I recently chatted by phone with Davy to learn more about what fans can expect from his Dallas area appearance with David Cassidy on February 6th of this year. Honestly? I was expecting a by-the-numbers interview where in this icon of the Broadway, TV, and concert stages would try hard to tolerate questions that he’s had to have heard a million times before.
I was wrong. I laughed. Hard. I laughed a lot. After the call, I felt like I maybe should have paid the price for admission just to have laughed as hard as I did.
Jones started our conversation off by filling me in on a little historical background about the Monkees being followed by David Cassidy and The Partridge Family after Monkees’s show was cancelled. This was helped along by the fact that both shows were produced by Screen Gems.
Davy said, speaking of David, “I had actually known his father, Jack Cassidy, back in New York, in the sixties as well as Shirley Jones. I was on Broadway in Oliver. He was all part of that little click with Jack Cassidy and Shirley Jones. It was Judy Garland and Tony Newly; Dudley Moore, Joan Collins, Peggy Lee, Buddy Rich.
“Oh my goodness! It was like, Judy Garland was good friends with Georgia Brown. Georgia Brown was Nancy in Oliver. She put me under her wing like I was her little man. I was only sixteen at the time. We always use to go over to Judy’s apartment on Central Park West and they got into whatever they got into. I wanted to be JUST like them. By the time I was seventeen years old, I was well into gin and tonics, you know?
I’m thinking, “This is it. I’m just like everyone else!” It wasn’t until I saw Judy Garland go around the revolving door at the Russian Tea Room three times, trying to find her way out, that I realized, “I don’t think I want to be like that!”
“I sang with her at Carnegie Hall and that was cool. It was all about the time that I was on the Ed Sullivan Show in ’64 – the night the Beatles were on. I did a song from Oliver. That was when I first thought, ‘Ah! Music! It’s good, all these girls! I think I’ll have a piece of that (fame), actually!’ That’s why I got into what I got into.
“As I said, Jack Cassidy and Shirley Jones was all part of that click and it was like, ‘Goodness gracious, me!’ Years later, David shows up on the lot at Columbia Pictures, he’s in a TV series and his mum there. And he’s like, ‘Oh, my goodness gracious!’
Obviously relishing the nostalgic memories of youthful innocence, Davy continues:
“It was all good – very incestuous, in a sense. It’s all from the same little mold, you know? We all hung out together back in the 60’s with the Grass Roots, the Turtles, the Association and the Beach Boys. It used to be that we’d all be going to the same parties and, pretty much, dating the same girls.

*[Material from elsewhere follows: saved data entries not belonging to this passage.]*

(** The argument handles a node holds: [m_args] of the primary template;
    the specialisation has no such member. *)
Definition stored_args {T : Type} {Args : list Type}
  : DataSource T Args -> option (tuple Args) :=
  match Args with
  | [] => fun _ => None
  | _ :: _ => fun d => Some (m_args d)
  end.

(** The implicitly declared default constructor of [DataSource<T, Args...>]:
    the base and each member is default-initialised.  [t0] and [args0] are
    what the default constructors of the callable and of the pack's types
    give; the one-argument specialisation has no such member and uses
    neither. *)
Definition DataSource_default (T : Type) (Args : list Type)
  : T -> tuple Args -> DataSource T Args :=
  match Args with
  | [] => fun _ _ => Resource_default T
  | A :: As => fun t0 args0 =>
      {| Expression_base := Resource_default Erased;
         m_fun := t0;
         m_args := args0 |}
  end.

(** The implicitly declared move constructor, member by member: the base by
    [Resource_move], the callable and the tuple by their own move
    constructors.  These are code of the callable's and the handles' types;
    [move_fun] and [move_args] give, for a value, the pair (value moved to,
    value left behind).  The pair returned is (new node, moved-from node). *)
Definition DataSource_move {T : Type} {Args : list Type}
    (move_fun : T -> T * T)
  : (tuple Args -> tuple Args * tuple Args) ->
    DataSource T Args -> DataSource T Args * DataSource T Args :=
  match Args with
  | [] => fun _ d => Resource_move d
  | _ :: _ => fun move_args d =>
      let (r, r') := Resource_move (Expression_base d) in
      let (f, f') := move_fun (m_fun d) in
      let (a, a') := move_args (m_args d) in
      ({| Expression_base := r; m_fun := f; m_args := a |},
       {| Expression_base := r'; m_fun := f'; m_args := a' |})
  end.

(** [auto get() const { }]: the body is empty.  In state-passing form the
    call takes the node and the ambient program state [w] (whatever a stored
    callable could observe or change, a call counter for instance) and gives
    back the completion, the node and the state. *)
Definition get {T : Type} {Args : list Type} {V W : Type}
    (self : DataSource T Args) (w : W)
  : completion V * DataSource T Args * W :=
  (ReturnsVoid, self, w).

End Classes.

Arguments mkExpression {Erased Fun Args} _ _ _.
Arguments Expression_base {Erased Fun Args} e.
Arguments m_fun {Erased Fun Args} e.
Arguments m_args {Erased Fun Args} e.
Arguments resource_of {Erased T Args} _.
Arguments value_ptr {Erased T Args} d.
Arguments stored_function {Erased T Args} _.
Arguments stored_args {Erased T Args} _.
Arguments DataSource_move {Erased T Args} move_fun move_args _.
Arguments get {Erased T Args V W} self w.

(** ** The declarations, as a table

    What each class body declares, by name.  The implicitly declared
    special member functions (constructors, assignment, destructor) are not
    declarations of the headers and are not listed; they are the operations
    [Resource_default], [Resource_move], [Resource_move_assign] and their
    DataSource counterparts. *)

Inductive class_name : Type :=
| class_Resource
| class_Expression
| class_DataSource.

Definition member_functions (c : class_name) : list string :=
  match c with
  | class_Resource => []
  | class_Expression => []
  | class_DataSource => ["get"]
  end.

Definition data_members (c : class_name) : list string :=
  match c with
  | class_Resource => ["m_value"]
  | class_Expression => ["m_fun"; "m_args"]
  | class_DataSource => []
  end.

“All of a sudden, we’d be saying, ‘We’re going to knock you off the charts next week. Don’t you worry!’ It was like – you wouldn’t imagine Bobby Riddell pulling a gun on Fabian, could you? ‘Hey, man! Get off the charts!’
“I approached David (Cassidy) and said, ‘Come on, man! You and I!’” He and I had been, like, vying for All Time Teen Idol Celebrity for thirty years. So I said, ‘Why don’t go out as the Ultimate Idol?’
“So, Dallas is going to be good (where he appears with Cassidy). And we also had a date in Staten Island or somewhere like that. We talked about it. I think that we’re going to work together. It brings people in and gives them a lot of nostalgia.”
Sliding in a little humor, Jones humorously makes light of the ages that his high profile generation:
“He (Cassidy) sings, ‘I think I love me, what am so I afraid of?’ Tony Orlando sings, ‘Knock three times on the ceiling if you hear me fall”. Peter Noone singings, ‘Mrs. Brown, you have a lovely walker’. Roberta Flack sings, ‘The first time I ever forgot your face.’ And Willie Nelson’s on the throne again. All this stuff is, like, ridiculous. Ringo Starr sings, ‘I get a little help from Depends.’ It gets crazy. Paul Simon sings, ’50 ways to lose your liver’ and Abba is singing ‘Denture Queen’.
I’m sure that these take this as all being in good humor . . . don’t they?
“People will look at me when I’m in the super market and they’ll say, ‘Do you know who you are?’ And I say, ‘What? Was I dead or something?’ They’re looking out the window to see if my Rolls Royce and my driver are there and they’re wondering why I haven’t moon walked into the cheese department.
“It’s like, ‘Sorry, this is the real man!’ I keep race horses and I keep myself fit. I can’t believe that I’m 60-friggin’-4. It’s ridiculous. I go places and people go, ‘You look just the way that you did!’ And I go, ‘Did when?’
Circling back to his Ultimate Idol idea, Jones excitedly shares information about his pet project.
“We’re putting together an Ultimate Idol tour. We’re actually going on a cruise ship with (cruise ship company) Costa and it’s going to be produced by Ron Dante, who produced The Archies and The Cufflinks. He produced Cher, Pat Benatar, Barry Manilow. He’s been a friend of mine for years. He and I have been in the studio cutting some songs lately, finding a couple of nice things that look and sound like they could be pretty good.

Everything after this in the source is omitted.